Daily Market Commentary: Bears Pounce

It was a bad day at the office for bulls, but the selling hasn't totally handed control to the bears.  The swing lows are still defendable positions, although action in the Russell 2000 suggests these won't be defended very hard.

The near 4% sell off in the Russell 2000 knocked out the swing low, with a clean slice of the 50-day MA to boot.  There is little to protect until the index gets down to its 200-day MA. What's most problematic is the role of the Russell 2000 as a trend leader, and this trend is clearly favouring bears (for Small Caps).  Look for Tech and Large Caps to follow - eventually.


The Nasdaq was working off a 'bear trap', but today's losses have come close to negating it. A loss of 3,168 confirms. The larger bearish wedge is still influencing matters, with the 200-day MA the downward target.


The S&P had the lightest of losses, but yet remains inside the broader bullish channel, and above its 50-day MA. While this will likely break, it should be honored until it happens. If buyers reappear they will flock to defensive Large Caps first, but sellers will likely have control the market for another few days.

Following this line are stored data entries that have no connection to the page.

(* ===== verification/Prelude.v ===== *)
(** * A verification development of the seeding-web shop front-end

    The program (TypeScript/React, under [src/]) is the front-end of an
    online shop with a live-streaming page.  Its five source files are:

    - [src/fe/src/components/Header/Navbar.tsx]: the site header.  It keeps
      the cart badge count ([cartCount]) in sync with the backend: on mount
      it fetches the cart of the signed-in user ([fetchCart], guarded by
      [if (user)]), and it subscribes [handleEvent] to the process-wide
      [Emitter] topic ["updateCartNumber"], unsubscribing in the effect's
      cleanup.  A second effect keeps a [mousedown] listener on the document
      while the mobile menu is open ([handleClickOutside]).  Its JSX shows
      the badge, sign-in controls chosen by [localStorage.getItem("user")],
      a language select and the menus.
    - [src/src/pages/Live/SpeakerView.tsx]: the speaker page of a live
      session.  It filters the provider's participant [Map] down to the
      participants in [CONFERENCE] mode ([speakers], memoised on the Map's
      reference) and shows the HLS state.
    - [src/fe/src/pages/ThankYou/ThankYou.tsx]: the order confirmation.  It
      reads the paid cart and the user from the Redux store, builds the PDF
      receipt ([generatePDFBlob]): a date line, one table row per cart line
      with its line total, the grand total accumulated by a [forEach] loop
      and printed in every page footer ([didDrawPage]); [printPDF], the
      print button's handler, opens it and catches any exception.
    - [src/fe/src/routes/index.ts]: the route table ([publicRoutes]).
    - [src/src/components/Footer.tsx]: the live app's footer, static
      columns with the shop's contact details.

    The components interact through the event bus: a cart mutation (or a
    cart notice on the live chat) publishes ["updateCartNumber"]; every
    mounted Navbar then issues a [getCartByUser] request whose response,
    whenever it arrives, overwrites the count its badge renders.

    ** Files (in dependency order)

    - [Prelude] (this file): the [web_scope] notation of the exception
      monad [js_result] (for code that throws), [js_int_to_string] (how
      JavaScript prints an integer) with its reader [parse_int], the string
      readers [split_on] and [strip_prefix], the hint database [web]
      (filled by [Navbar] with the invariant lemmas of the cart model), and
      the generic lemmas on sums, filters and index updates the components
      share.
    - [EventBus]: the [Emitter] of [fe/src/eventEmitter] (repository code
      outside [src/], modelled from the spec and the EventEmitter
      contract: [on] appends, [off] removes the latest registration of the
      same function, [emit] runs the listeners registered when it starts, in
      order).  The classes [EventBus]/[EventBusLaws] are the interface the
      Navbar's proofs use; [Emitter] is the [gmap] implementation that
      discharges them.  [BusOp] traces, [bus_run] and the reference [live]
      state the token contract of spec section 4.1.
    - [CartApi]: [CardInfo], [GetUserInfoDto] and the backend of
      [getCartByUser] (outside [src/], modelled from the spec).
    - [Routes]: Module [RouteTable], [publicRoutes]/[privateRoutes] of
      routes/index.ts; the menu links and the ThankYou page link to its
      keys.
    - [Navbar]: Module [NavbarCart] models the cart effect of Navbar.tsx
      (lines 42-59) over a world holding the bus, the Navbar instances
      (keyed by the identity of their [handleEvent] closure, which captures
      the user of mount time), the [getCartByUser] requests in flight (sent,
      then served by the backend, then delivered, each at any time: the
      [step] relation interleaves them), the backend and the signed-in
      user.  [net_step] is the part of [step] the network drives.
    - [NavbarView]: Module [NavbarMenu] models the menu effect (lines
      61-77) with React's cleanup-then-effect order and one closure per
      render, and the desktop/mobile links; Module [NavbarView] models the
      JSX (lines 79-222) as a [View] record ([render]) and [navbar_view]
      renders the Navbar of a [NavbarCart] world with a [NavbarMenu] state.
    - [Receipt]: Module [ThankYou] models [generatePDFBlob] and [printPDF]
      (lines 25-104); the translation function [t] and the jsPDF page split
      are Section variables.  [Receipt], [receipt_spec] and [read_receipt]
      are the abstract receipt of spec section 6, its specification and the
      abstraction function of the refinement.
    - [ThankYouPage]: Module [ThankYouPage] models the store selectors
      (lines 16-21) and the page's JSX (lines 106-131).
    - [Speakers]: Module [SpeakerView] models SpeakerView.tsx ([speakers],
      the rendered children, [useMemo] over a store of Map objects that the
      provider replaces on every change).
    - [Footer]: Module [SiteFooter] models Footer.tsx (static columns).

    ** Theorems (claims C1-C22 of the manifest)

    - Bus and cart badge (C1-C15, [EventBus], [NavbarCart], [NavbarView]):
      the bus holds exactly the mounted Navbars' listeners in mount order
      (invariant by induction on [reachable]); every lawful bus meets the
      token contract (after any well-formed trace a publish calls exactly
      the live subscriptions, once each, in order); a publish makes each
      mounted Navbar send one request in that order; after settling, every
      count is the length of its captured user's cart (liveness: the
      settled world is reachable) and the rendered badge reads back as that
      number, absent at 0; a second refresh changes no count
      (idempotence); the network's steps are well founded (termination by
      the measure [weight]: 2 per unserved request, 1 per served one) and a
      run has between [m] and [2m] steps for [m] requests; two reachable
      executions where the badge is wrong with nothing in flight (a late
      response of the same Navbar overwrites a fresh one; a Navbar mounted
      before sign-in keeps fetching for no user), and the counterpart of
      the first: with one response per Navbar every arrival order gives
      each Navbar its own response's count; the exact effect of a
      response, of a failed request (the counts stay) and of a mount; zero
      residue after unmounting.
    - Receipt (C16-C17, [ThankYou]): [generatePDFBlob] refines the spec's
      receipt through the reader [read_receipt] (customer, date with the
      month from 1, rows read back through [DecimalString], [quantity *
      price] per line, the grand total on every footer); the [forEach]
      loop equals the reference (rows = map, total = sum).
    - Speaker view (C18-C20, [SpeakerView]): [speakers] is exactly the
      CONFERENCE participants in Map order; the memo is fresh in every
      state reached when the provider replaces Maps; React keys are unique.
    - Menu (C21-C22, [NavbarMenu], [NavbarView]): the document has a
      [mousedown] listener exactly while the menu is open and none after
      unmount, and the icon and class the menu renders follow it.

    The other definitions ([RouteTable], the language select, the sign-in
    controls, [ThankYouPage], [SiteFooter]) translate code whose behaviour
    is a constant or a direct read of its input; they are kept as the model
    the theorems above render through, with no theorem of their own.

    ** Bounds and fuel

    No definition uses fuel: every loop of the source is a traversal of a
    finite list, and [NavbarCart.settle] iterates once per request in
    flight.  The network's freedom is bounded instead by [net_run_bound]:
    at most two steps per request.  JavaScript numbers are [Z]: the
    receipt's arithmetic is exact integer arithmetic, which the double
    arithmetic of the source matches while the values stay below
    [2^53].  The jsPDF page split is any split of the rows in order into
    at least one page (Section hypotheses of [Receipt]).

    ** Not modelled

    Styling beyond the class strings the model keeps, the icon components,
    [DynamicPlaceholder] and [CouponCard] (rendered as opaque parts), the
    translations of i18n (the function [t] is a variable), the jsPDF drawing
    engine (fonts, logo, coordinates), the videosdk transport, and the
    import and export lines of the five files.  [logoutUser] of the cart
    API is not modelled: its code is outside [src/] and the spec says only
    that it invalidates the session.  The live session controller and the
    chat relay (Controls/Chat, outside [src/]) are not modelled: the spec
    describes them only by the behaviour it wants, so a transcription of
    that description would prove its own sentences. *)

From stdpp Require Export base list strings gmap.
From Stdlib Require Export ZArith Lia.
From Stdlib Require Import DecimalString DecimalZ Ascii.

Set Warnings "-clear-no-such-hyp".

Declare Scope web_scope.
Delimit Scope web_scope with web.
Open Scope web_scope.

(** ** Exceptions

    Code of the source that can throw (a [TypeError] on [null.name], a
    rejected promise) returns a [js_result]. *)

Inductive js_error :=
  | TypeError (msg : string)
  | FetchError
  | NotConnectedError.

Inductive js_result (A : Type) :=
  | JsOk (a : A)
  | JsThrow (e : js_error).
Arguments JsOk {A} a.
Arguments JsThrow {A} e.

Definition js_bind {A B} (c : js_result A) (k : A -> js_result B) : js_result B :=
  match c with
  | JsOk a => k a
  | JsThrow e => JsThrow e
  end.

Notation "x <-? c ;; k" := (js_bind c (fun x => k))
  (at level 100, c at next level, right associativity) : web_scope.

(** ** Generic lemmas *)

Fixpoint sumZ {A} (f : A -> Z) (l : list A) : Z :=
  match l with
  | [] => 0
  | x :: l' => (f x + sumZ f l')%Z
  end.

Lemma filter_seq_S (P : nat -> Prop) `{!∀ x, Decision (P x)} n :
  filter P (seq 0 (S n)) = filter P (seq 0 n) ++ (if decide (P n) then [n] else []).
Proof.
  rewrite seq_S, filter_app, filter_cons. simpl. by destruct (decide (P n)).
Qed.

Lemma filter_ext_in {A} (P Q : A -> Prop) `{!∀ x, Decision (P x)} `{!∀ x, Decision (Q x)} (l : list A) :
  (∀ x, x ∈ l -> P x <-> Q x) -> filter P l = filter Q l.
Proof.
  induction l as [|x l IH]; intros Hl; [done|].
  rewrite !filter_cons.
  assert (P x <-> Q x) by (apply Hl, elem_of_cons; by left).
  rewrite IH by (intros y Hy; apply Hl, elem_of_cons; by right).
  destruct (decide (P x)), (decide (Q x)); tauto.
Qed.

Lemma filter_id_in {A} (P : A -> Prop) `{!∀ x, Decision (P x)} (l : list A) :
  (∀ x, x ∈ l -> P x) -> filter P l = l.
Proof.
  induction l as [|x l IH]; intros Hl; [done|].
  rewrite filter_cons_True by (apply Hl, elem_of_cons; by left).
  f_equal. apply IH. intros y Hy. apply Hl, elem_of_cons. by right.
Qed.

Lemma filter_none_in {A} (P : A -> Prop) `{!∀ x, Decision (P x)} (l : list A) :
  (∀ x, x ∈ l -> ¬ P x) -> filter P l = [].
Proof.
  induction l as [|x l IH]; intros Hl; [done|].
  rewrite filter_cons_False by (apply Hl, elem_of_cons; by left).
  apply IH. intros y Hy. apply Hl, elem_of_cons. by right.
Qed.

(** An element of a list without duplicates is kept alone by the filter
    that selects it. *)
Lemma filter_eq_NoDup {A} `{!EqDecision A} (x : A) (l : list A) :
  NoDup l -> x ∈ l -> filter (fun y => y = x) l = [x].
Proof.
  induction 1 as [|y l Hy Hl IH]; [set_solver|]. intros Hx.
  destruct (decide (y = x)) as [->|Hne].
  - rewrite filter_cons_True by done. f_equal.
    apply filter_none_in. intros z Hz ->. contradiction.
  - rewrite filter_cons_False by done. apply IH. set_solver.
Qed.

(** ** Numbers as JavaScript prints them

    [String(n)] (and [`${n}`], [n + " VND"]) of an integer-valued number:
    the decimal numeral of the Standard Library's [DecimalString]. *)
Definition js_int_to_string (z : Z) : string := NilEmpty.string_of_int (Z.to_int z).

(** Reading a decimal numeral back. *)
Definition parse_int (s : string) : option Z := Z.of_int <$> NilEmpty.int_of_string s.

Lemma parse_int_js z : parse_int (js_int_to_string z) = Some z.
Proof. unfold parse_int, js_int_to_string. rewrite NilEmpty.isi. simpl. by rewrite DecimalZ.of_to. Qed.

(** ** Reading strings back

    [has_char c s] tests for [c]; [split_on c s] cuts [s] at every [c];
    [strip_prefix p s] is the rest of [s] after the prefix [p]. *)

Fixpoint has_char (c : ascii) (s : string) : bool :=
  match s with
  | EmptyString => false
  | String a s' => Ascii.eqb a c || has_char c s'
  end.

Fixpoint split_on (c : ascii) (s : string) : list string :=
  match s with
  | EmptyString => [EmptyString]
  | String a s' =>
      if Ascii.eqb a c then EmptyString :: split_on c s'
      else match split_on c s' with
           | x :: xs => String a x :: xs
           | [] => [String a EmptyString]
           end
  end.

Lemma split_on_none c s : has_char c s = false -> split_on c s = [s].
Proof.
  induction s as [|a s IH]; simpl; [done|]. intros [Ha Hs]%orb_false_iff.
  by rewrite Ha, IH.
Qed.

Lemma split_on_app c x y :
  has_char c x = false -> split_on c (x +:+ String c y) = x :: split_on c y.
Proof.
  induction x as [|a x IH]; simpl; intros Hx.
  - by rewrite Ascii.eqb_refl.
  - apply orb_false_iff in Hx as [Ha Hx]. by rewrite Ha, IH.
Qed.

Lemma split_on_sep c x y :
  has_char c x = false -> split_on c (x +:+ String c EmptyString +:+ y) = x :: split_on c y.
Proof. apply split_on_app. Qed.

Fixpoint strip_prefix (p s : string) : option string :=
  match p, s with
  | EmptyString, _ => Some s
  | String a p', String b s' => if Ascii.eqb a b then strip_prefix p' s' else None
  | String _ _, EmptyString => None
  end.

Lemma string_app_cons x (a b : string) : String x a +:+ b = String x (a +:+ b).
Proof. reflexivity. Qed.

Lemma string_app_assoc (a b c : string) : (a +:+ b) +:+ c = a +:+ (b +:+ c).
Proof. induction a as [|x a IH]; [done|]. by rewrite !string_app_cons, IH. Qed.

Lemma strip_prefix_app p s : strip_prefix p (p +:+ s) = Some s.
Proof. induction p as [|a p IH]; [done|]. rewrite string_app_cons. simpl. by rewrite Ascii.eqb_refl. Qed.

Lemma strip_prefix_label (l x : string) : strip_prefix (l +:+ ": ") (l +:+ ": " +:+ x) = Some x.
Proof. by rewrite <- string_app_assoc, strip_prefix_app. Qed.

(** ** Sums of weights over a list updated by index *)

(** Deleting past the end of a list leaves it unchanged. *)
Lemma delete_ge {A} (l : list A) i : length l <= i -> delete i l = l.
Proof.
  revert i. induction l as [|x l IH]; intros [|i] Hi; simpl in *; try done; [lia|].
  f_equal. apply IH. lia.
Qed.

Lemma list_sum_delete {A} (f : A -> nat) (l : list A) i x :
  l !! i = Some x -> list_sum (f <$> delete i l) + f x = list_sum (f <$> l).
Proof.
  intros Hi. rewrite <- (take_drop_middle l i x Hi) at 2.
  rewrite delete_take_drop, !fmap_app, fmap_cons, !list_sum_app. simpl (list_sum (_ :: _)). lia.
Qed.

Lemma list_sum_insert {A} (f : A -> nat) (l : list A) i x y :
  l !! i = Some x -> list_sum (f <$> <[i := y]> l) + f x = list_sum (f <$> l) + f y.
Proof.
  intros Hi. pose proof (lookup_lt_Some _ _ _ Hi) as Hlt.
  rewrite <- (take_drop_middle l i x Hi) at 2.
  rewrite (insert_take_drop l i y Hlt), !fmap_app, !fmap_cons, !list_sum_app.
  simpl (list_sum (_ :: _)). lia.
Qed.

Create HintDb web.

Again, the Nasdaq 100 neatly shows the battle; bull and bear traps in close proximity - which will be the one to lose out?


Traders will probably be looking at short positions in or around the 20-day MAs, especially for the Russell 2000. Certainly, 20-day MAs will be the first of many tests for bulls over the coming days.  Bears will be wanting a push down to 200-day MAs before looking to take profits.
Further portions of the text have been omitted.